→ Required action: Needed from the entries below: every line that holds the word "LeafPagePath".
### Provided information ###
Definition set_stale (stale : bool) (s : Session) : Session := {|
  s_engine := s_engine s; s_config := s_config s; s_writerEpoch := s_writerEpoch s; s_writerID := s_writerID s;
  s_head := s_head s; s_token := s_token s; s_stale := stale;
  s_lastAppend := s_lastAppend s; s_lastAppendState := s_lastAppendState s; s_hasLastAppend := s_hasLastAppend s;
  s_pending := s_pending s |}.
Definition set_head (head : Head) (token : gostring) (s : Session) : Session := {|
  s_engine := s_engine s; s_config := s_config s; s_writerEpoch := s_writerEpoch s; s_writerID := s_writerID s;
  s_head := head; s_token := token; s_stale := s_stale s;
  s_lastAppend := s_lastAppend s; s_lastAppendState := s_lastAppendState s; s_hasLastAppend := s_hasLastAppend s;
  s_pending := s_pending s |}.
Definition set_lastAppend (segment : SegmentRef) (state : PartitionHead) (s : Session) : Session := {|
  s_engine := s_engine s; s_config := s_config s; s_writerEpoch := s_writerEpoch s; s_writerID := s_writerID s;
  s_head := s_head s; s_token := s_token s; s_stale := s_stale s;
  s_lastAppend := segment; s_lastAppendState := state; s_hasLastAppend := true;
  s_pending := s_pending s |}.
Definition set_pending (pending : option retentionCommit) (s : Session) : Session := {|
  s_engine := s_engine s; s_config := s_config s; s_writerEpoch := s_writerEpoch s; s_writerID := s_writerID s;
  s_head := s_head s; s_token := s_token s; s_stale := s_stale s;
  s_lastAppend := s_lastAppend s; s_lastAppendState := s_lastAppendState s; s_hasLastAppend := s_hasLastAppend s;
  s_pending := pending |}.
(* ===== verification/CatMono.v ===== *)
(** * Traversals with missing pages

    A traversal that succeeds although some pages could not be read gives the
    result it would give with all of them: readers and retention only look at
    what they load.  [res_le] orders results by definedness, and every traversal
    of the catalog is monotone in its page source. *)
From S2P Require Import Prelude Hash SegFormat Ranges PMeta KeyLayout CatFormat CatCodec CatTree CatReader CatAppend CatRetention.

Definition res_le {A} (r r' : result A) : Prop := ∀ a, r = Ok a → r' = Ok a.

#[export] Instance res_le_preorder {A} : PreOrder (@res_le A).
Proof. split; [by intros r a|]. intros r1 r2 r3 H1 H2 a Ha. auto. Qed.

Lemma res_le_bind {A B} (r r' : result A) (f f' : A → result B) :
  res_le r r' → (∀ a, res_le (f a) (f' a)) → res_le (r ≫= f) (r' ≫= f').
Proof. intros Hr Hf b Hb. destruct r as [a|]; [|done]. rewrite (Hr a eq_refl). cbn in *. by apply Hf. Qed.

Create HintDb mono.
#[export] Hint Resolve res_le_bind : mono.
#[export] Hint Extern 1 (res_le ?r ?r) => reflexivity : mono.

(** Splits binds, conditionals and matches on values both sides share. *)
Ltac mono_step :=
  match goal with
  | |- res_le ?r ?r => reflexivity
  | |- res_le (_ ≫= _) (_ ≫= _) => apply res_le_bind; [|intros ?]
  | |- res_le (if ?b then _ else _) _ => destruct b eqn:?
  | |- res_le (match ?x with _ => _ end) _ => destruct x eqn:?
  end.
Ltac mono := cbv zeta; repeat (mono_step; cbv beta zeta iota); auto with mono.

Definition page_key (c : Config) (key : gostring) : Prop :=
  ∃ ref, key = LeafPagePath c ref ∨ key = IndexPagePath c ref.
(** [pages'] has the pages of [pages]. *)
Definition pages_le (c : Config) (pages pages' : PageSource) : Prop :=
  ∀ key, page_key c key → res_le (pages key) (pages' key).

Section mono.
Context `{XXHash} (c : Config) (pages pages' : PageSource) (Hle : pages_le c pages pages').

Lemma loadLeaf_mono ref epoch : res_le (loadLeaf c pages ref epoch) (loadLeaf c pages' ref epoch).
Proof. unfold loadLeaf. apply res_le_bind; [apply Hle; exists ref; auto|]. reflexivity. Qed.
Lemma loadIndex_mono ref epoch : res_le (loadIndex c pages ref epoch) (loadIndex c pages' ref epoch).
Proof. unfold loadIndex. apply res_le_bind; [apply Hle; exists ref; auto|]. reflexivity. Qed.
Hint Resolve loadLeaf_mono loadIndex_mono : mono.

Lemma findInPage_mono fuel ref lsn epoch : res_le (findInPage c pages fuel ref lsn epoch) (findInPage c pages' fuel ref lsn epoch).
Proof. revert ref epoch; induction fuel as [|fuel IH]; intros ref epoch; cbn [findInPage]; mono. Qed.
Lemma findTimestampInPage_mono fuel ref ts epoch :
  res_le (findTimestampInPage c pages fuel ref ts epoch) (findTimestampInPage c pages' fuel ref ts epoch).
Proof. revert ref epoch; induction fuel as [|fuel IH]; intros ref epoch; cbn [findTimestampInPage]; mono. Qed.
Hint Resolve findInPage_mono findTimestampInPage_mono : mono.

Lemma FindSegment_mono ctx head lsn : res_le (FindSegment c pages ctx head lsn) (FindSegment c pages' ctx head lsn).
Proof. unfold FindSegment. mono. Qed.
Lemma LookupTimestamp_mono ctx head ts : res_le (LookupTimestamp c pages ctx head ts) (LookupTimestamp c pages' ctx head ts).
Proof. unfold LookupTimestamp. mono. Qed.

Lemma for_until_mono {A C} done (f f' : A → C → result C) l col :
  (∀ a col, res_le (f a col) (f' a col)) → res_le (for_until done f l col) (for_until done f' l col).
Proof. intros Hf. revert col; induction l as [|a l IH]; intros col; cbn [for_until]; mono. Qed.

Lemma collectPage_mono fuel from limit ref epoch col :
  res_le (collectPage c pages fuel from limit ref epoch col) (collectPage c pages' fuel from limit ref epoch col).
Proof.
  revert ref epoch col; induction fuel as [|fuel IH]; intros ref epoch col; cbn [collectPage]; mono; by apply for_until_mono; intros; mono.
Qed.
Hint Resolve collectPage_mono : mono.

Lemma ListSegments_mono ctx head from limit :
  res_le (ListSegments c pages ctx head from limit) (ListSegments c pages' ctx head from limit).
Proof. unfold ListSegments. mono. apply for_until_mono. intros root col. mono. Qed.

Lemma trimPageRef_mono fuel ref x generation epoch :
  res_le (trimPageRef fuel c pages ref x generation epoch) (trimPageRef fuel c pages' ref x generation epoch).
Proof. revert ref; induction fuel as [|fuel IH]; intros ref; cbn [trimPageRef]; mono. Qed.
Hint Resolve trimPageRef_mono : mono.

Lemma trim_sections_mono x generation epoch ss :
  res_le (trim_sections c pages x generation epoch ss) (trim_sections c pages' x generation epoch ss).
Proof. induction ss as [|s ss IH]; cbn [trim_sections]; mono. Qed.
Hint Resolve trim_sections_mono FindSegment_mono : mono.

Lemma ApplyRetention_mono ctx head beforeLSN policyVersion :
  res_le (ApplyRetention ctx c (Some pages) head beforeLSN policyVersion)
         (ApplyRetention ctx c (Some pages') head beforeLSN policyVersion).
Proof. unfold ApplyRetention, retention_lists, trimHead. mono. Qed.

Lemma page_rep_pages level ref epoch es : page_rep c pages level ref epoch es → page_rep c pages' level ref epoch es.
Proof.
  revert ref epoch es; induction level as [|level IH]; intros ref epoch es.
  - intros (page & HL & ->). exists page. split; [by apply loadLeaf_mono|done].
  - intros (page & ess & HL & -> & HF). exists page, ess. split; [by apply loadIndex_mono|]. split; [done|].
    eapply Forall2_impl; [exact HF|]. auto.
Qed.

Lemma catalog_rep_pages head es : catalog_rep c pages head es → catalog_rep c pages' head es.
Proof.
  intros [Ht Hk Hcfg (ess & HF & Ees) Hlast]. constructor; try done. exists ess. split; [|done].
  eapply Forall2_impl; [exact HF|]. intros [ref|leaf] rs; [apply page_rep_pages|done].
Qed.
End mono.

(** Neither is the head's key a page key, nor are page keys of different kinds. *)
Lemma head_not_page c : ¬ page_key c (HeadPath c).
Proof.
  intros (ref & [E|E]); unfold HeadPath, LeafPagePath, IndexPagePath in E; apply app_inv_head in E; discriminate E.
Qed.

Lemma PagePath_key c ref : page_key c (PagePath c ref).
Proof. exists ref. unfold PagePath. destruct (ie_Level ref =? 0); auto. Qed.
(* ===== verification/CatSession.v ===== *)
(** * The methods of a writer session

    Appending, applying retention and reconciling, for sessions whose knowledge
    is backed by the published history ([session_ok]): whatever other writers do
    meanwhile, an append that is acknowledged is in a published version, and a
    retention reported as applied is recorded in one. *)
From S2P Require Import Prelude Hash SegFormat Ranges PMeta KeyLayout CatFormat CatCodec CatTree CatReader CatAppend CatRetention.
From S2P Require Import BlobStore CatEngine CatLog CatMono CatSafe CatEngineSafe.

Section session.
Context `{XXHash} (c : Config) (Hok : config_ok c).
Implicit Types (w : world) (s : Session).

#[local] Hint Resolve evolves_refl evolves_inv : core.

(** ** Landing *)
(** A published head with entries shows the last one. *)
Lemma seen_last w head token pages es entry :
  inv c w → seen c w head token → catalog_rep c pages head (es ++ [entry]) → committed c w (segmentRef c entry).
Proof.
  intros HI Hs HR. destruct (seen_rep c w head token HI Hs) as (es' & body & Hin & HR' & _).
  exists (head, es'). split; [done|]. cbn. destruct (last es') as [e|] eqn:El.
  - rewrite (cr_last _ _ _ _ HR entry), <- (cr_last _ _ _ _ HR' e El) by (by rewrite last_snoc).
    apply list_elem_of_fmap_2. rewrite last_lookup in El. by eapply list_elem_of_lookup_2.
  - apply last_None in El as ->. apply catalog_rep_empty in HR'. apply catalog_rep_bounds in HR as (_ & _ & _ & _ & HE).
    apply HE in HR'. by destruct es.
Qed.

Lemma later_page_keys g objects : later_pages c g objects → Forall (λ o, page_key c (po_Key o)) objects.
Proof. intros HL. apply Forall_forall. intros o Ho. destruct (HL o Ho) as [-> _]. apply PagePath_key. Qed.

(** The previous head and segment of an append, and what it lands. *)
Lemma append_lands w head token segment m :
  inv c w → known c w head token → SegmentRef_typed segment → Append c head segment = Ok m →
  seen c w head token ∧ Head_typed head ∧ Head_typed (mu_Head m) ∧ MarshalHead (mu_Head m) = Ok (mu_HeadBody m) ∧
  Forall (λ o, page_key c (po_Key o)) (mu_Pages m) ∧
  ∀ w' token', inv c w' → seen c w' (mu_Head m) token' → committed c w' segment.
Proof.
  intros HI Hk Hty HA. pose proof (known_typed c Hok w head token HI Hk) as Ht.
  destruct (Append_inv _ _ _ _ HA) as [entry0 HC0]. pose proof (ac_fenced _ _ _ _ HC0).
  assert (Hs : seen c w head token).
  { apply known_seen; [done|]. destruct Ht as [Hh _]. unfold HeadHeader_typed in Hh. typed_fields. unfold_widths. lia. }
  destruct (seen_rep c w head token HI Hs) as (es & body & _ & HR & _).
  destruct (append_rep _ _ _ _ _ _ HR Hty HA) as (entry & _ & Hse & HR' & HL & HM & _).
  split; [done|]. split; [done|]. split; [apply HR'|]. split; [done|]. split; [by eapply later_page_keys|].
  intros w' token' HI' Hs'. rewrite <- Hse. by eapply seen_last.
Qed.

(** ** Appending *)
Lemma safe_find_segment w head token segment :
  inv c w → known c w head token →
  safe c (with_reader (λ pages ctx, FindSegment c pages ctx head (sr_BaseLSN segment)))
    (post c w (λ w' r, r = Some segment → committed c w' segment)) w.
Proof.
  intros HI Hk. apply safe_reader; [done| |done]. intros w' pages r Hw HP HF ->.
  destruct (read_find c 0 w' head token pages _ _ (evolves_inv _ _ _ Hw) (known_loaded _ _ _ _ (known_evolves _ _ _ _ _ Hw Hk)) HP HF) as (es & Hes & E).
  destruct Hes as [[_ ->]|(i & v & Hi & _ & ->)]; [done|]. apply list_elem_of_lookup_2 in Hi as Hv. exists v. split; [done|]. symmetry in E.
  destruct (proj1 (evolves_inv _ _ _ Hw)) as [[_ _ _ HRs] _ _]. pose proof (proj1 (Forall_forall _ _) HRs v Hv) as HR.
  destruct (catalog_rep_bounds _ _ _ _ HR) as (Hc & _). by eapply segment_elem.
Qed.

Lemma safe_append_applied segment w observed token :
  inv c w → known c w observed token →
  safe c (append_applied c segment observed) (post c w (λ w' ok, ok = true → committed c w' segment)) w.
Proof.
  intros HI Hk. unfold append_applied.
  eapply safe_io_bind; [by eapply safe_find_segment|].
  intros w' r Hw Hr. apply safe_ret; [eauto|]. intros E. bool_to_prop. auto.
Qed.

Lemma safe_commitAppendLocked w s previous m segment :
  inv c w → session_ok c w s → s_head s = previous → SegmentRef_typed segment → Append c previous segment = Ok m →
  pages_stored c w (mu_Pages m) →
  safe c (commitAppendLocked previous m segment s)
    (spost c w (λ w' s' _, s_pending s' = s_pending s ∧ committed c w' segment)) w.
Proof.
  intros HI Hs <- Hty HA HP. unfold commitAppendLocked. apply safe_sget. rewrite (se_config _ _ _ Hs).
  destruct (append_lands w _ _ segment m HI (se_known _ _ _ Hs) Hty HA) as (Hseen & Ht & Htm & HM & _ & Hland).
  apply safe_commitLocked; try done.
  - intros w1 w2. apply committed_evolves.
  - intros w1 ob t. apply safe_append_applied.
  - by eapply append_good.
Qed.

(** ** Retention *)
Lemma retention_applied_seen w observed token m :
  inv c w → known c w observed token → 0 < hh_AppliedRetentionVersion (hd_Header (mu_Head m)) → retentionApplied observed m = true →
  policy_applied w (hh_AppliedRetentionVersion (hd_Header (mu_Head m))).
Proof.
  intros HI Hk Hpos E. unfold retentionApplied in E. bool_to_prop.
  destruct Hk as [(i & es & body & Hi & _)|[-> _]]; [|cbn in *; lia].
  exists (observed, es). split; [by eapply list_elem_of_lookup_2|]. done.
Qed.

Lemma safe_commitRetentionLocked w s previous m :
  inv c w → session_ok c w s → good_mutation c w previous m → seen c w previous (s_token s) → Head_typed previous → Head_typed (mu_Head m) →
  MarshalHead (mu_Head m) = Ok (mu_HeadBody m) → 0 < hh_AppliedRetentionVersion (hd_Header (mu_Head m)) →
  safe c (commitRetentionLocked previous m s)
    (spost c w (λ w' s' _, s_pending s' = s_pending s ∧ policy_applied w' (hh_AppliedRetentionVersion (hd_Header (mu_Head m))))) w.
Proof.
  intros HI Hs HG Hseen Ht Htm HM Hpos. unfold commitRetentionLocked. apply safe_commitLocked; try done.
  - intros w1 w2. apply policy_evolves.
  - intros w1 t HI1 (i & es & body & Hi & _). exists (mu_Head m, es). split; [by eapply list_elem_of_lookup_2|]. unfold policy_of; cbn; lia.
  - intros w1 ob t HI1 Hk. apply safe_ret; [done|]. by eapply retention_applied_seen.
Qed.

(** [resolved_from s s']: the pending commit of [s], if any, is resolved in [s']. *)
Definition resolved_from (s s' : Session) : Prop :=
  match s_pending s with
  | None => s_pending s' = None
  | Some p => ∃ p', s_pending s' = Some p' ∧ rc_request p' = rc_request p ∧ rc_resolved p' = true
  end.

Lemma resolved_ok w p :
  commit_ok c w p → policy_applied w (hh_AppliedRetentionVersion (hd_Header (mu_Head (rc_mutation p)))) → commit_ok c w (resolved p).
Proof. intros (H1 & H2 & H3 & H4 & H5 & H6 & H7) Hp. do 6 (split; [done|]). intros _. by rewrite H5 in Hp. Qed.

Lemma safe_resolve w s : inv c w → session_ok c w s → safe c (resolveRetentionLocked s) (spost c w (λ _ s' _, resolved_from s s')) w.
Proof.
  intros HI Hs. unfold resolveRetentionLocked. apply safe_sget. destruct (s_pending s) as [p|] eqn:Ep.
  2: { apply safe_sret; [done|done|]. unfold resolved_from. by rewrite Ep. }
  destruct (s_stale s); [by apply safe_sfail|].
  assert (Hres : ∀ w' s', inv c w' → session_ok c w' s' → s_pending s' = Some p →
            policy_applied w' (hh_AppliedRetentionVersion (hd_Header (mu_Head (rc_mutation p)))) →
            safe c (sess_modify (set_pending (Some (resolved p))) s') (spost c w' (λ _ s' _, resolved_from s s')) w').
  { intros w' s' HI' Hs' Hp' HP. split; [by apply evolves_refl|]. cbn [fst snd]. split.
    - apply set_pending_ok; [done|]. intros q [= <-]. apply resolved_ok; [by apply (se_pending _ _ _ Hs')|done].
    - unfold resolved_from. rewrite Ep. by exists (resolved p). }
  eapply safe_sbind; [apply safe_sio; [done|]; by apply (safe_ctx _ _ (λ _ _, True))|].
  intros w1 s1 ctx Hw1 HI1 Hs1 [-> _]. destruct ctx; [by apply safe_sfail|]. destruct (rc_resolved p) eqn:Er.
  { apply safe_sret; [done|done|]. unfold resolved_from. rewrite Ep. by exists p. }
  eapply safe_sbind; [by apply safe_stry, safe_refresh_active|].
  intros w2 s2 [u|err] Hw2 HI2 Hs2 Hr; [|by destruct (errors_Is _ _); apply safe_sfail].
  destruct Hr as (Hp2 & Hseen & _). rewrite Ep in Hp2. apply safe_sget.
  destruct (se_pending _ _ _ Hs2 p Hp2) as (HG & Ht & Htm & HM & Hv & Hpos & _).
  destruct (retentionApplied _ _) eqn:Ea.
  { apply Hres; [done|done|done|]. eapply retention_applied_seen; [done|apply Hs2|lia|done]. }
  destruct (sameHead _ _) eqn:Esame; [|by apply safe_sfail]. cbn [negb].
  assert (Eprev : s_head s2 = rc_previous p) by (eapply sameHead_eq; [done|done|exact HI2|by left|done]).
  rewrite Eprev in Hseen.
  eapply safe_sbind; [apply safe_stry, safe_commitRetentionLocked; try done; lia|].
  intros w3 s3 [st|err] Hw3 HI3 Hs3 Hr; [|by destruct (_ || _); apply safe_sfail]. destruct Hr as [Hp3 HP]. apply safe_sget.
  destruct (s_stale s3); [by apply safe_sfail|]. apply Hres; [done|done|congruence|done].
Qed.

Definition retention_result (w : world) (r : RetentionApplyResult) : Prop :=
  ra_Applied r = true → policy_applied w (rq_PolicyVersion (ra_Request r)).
###
→ Result for this task:
  ∃ ref, key = LeafPagePath c ref ∨ key = IndexPagePath c ref.
  intros (ref & [E|E]); unfold HeadPath, LeafPagePath, IndexPagePath in E; apply app_inv_head in E; discriminate E.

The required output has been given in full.